Dissipative particle dynamics (DPD) is a coarse-grained particle method for modeling mesoscopic hydrodynamics. Most of the DPD simulations are carried out in 3D requiring remarkable computation time. For symmetric systems, this time can be reduced significantly by simulating only one half or one quarter of the systems. However, such simulations are not yet possible due to a lack of schemes to treat symmetric boundaries in DPD. In this study, we propose a numerical scheme for the implementation of the symmetric boundary condition in both dissipative particle dynamics (DPD) and multibody dissipative particle dynamics (MDPD) using a combined ghost particles and specular reflection (CGPSR) method. We validate our scheme in four different configurations.
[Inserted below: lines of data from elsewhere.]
(** Two chunks of one row each, whose zones lie two hours east and west
    of UTC: the first row is kept, though its instant is before the cutoff
    in UTC; the second is dropped, though its instant is after it. *)
Lemma row_filter_decides_witness :
  (exists kept,
      filter_chunk Inferred.parse 1 (Sample.frame [Sample.east]) = inr kept
      /\ map (cell_at 0) (rows kept) = [Text "p"])
  /\ (exists kept,
        filter_chunk Inferred.parse 1 (Sample.frame [Sample.west]) = inr kept
        /\ rows kept = [])
  /\ accepts Iso8601.parse 1 cutoff_date [Text "p"; Text "2026-01-19T00:30:00+02:00"]
     = true.
Proof.
  pose proof (row_filter_decides Inferred.parse
                (Sample.env_of Sample.s3_ok (mkCsv Sample.hdr [])) Sample.config
                Sample.s3_ok (Sample.frame [Sample.east]) 1 eq_refl) as E.
  pose proof (row_filter_decides Inferred.parse
                (Sample.env_of Sample.s3_ok (mkCsv Sample.hdr [])) Sample.config
                Sample.s3_ok (Sample.frame [Sample.west]) 1 eq_refl) as W.
  change (Inferred.parse (column 1 (Sample.frame [Sample.east])))
    with (@inr exn Reading Iso8601.parse) in E.
  change (Inferred.parse (column 1 (Sample.frame [Sample.west])))
    with (@inr exn Reading Iso8601.parse) in W.
  cbv beta iota in E, W. destruct E as [D E]. destruct W as [_ W].
  split; [|split].
  - eexists. split; [exact E|]. reflexivity.
  - eexists. split; [exact W|]. reflexivity.
  - destruct (D cutoff_date [Text "p"; Text "2026-01-19T00:30:00+02:00"])
      as (_ & _ & H).
    apply (H "2026-01-19T00:30:00+02:00"
             {| wall_clock := 1768782600000000000; utc_offset := Some 7200%Z |});
      [reflexivity|reflexivity|simpl; lia].
Defined.

(** C3 does not hold as stated.  The row [a] parses and is after the
    cutoff: alone in its chunk it is kept.  Beside a value of another
    format, from which [pd.to_datetime] takes the format of the column, the
    same row reads as NaT and is dropped.  And a chunk whose two values
    have different UTC offsets does not get its rows excluded without an
    error: lines 249-252 raise and the function returns [False]. *)
Lemma row_filter_depends_on_the_chunk :
  let alone := Sample.frame [Sample.late] in
  let beside := Sample.frame [Sample.other_format; Sample.late] in
  let mixed := Sample.frame [Sample.east; Sample.west] in
  let env := Sample.env_of Sample.s3_ok (mkCsv Sample.hdr []) in
  (exists kept,
      filter_chunk Inferred.parse 1 alone = inr kept
      /\ map (cell_at 0) (rows kept) = [Text "a"])
  /\ (exists kept,
        filter_chunk Inferred.parse 1 beside = inr kept
        /\ map (cell_at 0) (rows kept) = [Text "r"])
  /\ (exists e, filter_chunk Inferred.parse 1 mixed = inl e)
  /\ (let out := process_reader Inferred.parse env Sample.config Sample.s3_ok
                   [Chunk mixed] Sample.world0 in
      fst out = Ok false
      /\ List.length (errors (summary (snd out))) = 1).
Proof.
  cbv zeta. split; [|split; [|split; [|split]]].
  - eexists. split; [vm_compute; reflexivity|reflexivity].
  - eexists. split; [vm_compute; reflexivity|reflexivity].
  - eexists. vm_compute. reflexivity.
  - vm_compute. reflexivity.
  - vm_compute. reflexivity.
Qed.

(** C5.  An empty filtered batch.  When the rows of a batch are all
    filtered out, the turn of the loop leaves the world as it was (no frame
    is written, nothing is uploaded, no error is recorded, the clock is not
    read) and hands on the same part number; the loop then goes on with the
    next batch. *)
Theorem empty_batch_is_skipped
        (parse_datetime : Parser) (env : Env)
        (cfg : Config) (s3 : S3Client)
        (chunk : DataFrame) (rest : list read_item) (pn j : nat) (w : World)
        (df : DataFrame) :
  index_of video_published_at (columns chunk) = Some j ->
  filter_chunk parse_datetime j chunk = inr df ->
  len df = 0 ->
  loop_body parse_datetime env cfg s3 chunk pn w = (Ok (NextChunk pn), w)
  /\ for_chunks parse_datetime env cfg s3 (Chunk chunk :: rest) pn w =
     for_chunks parse_datetime env cfg s3 rest pn (logged (EvRead (len chunk)) w).
Proof.
  intros Hj Hf E. split.
  - apply loop_body_empty with (j := j) (df := df); assumption.
  - rewrite for_chunks_chunk.
    rewrite (loop_body_empty parse_datetime env cfg s3 chunk pn j _ df Hj Hf E).
    reflexivity.
Qed.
The results demonstrate that our scheme can accurately reproduce the system properties, such as velocity, density and meniscus shapes of a full system with numerical simulations of a substystem. Using a symmetric boundary condition for one half of the system, we demonstrate about 50% computational time saving in both DPD and MDPD. This approach for symmetric boundary treatment can be also applied to other coarse-grained particle methods such as Brownian and Langevin Dynamics to significantly reduce computational time.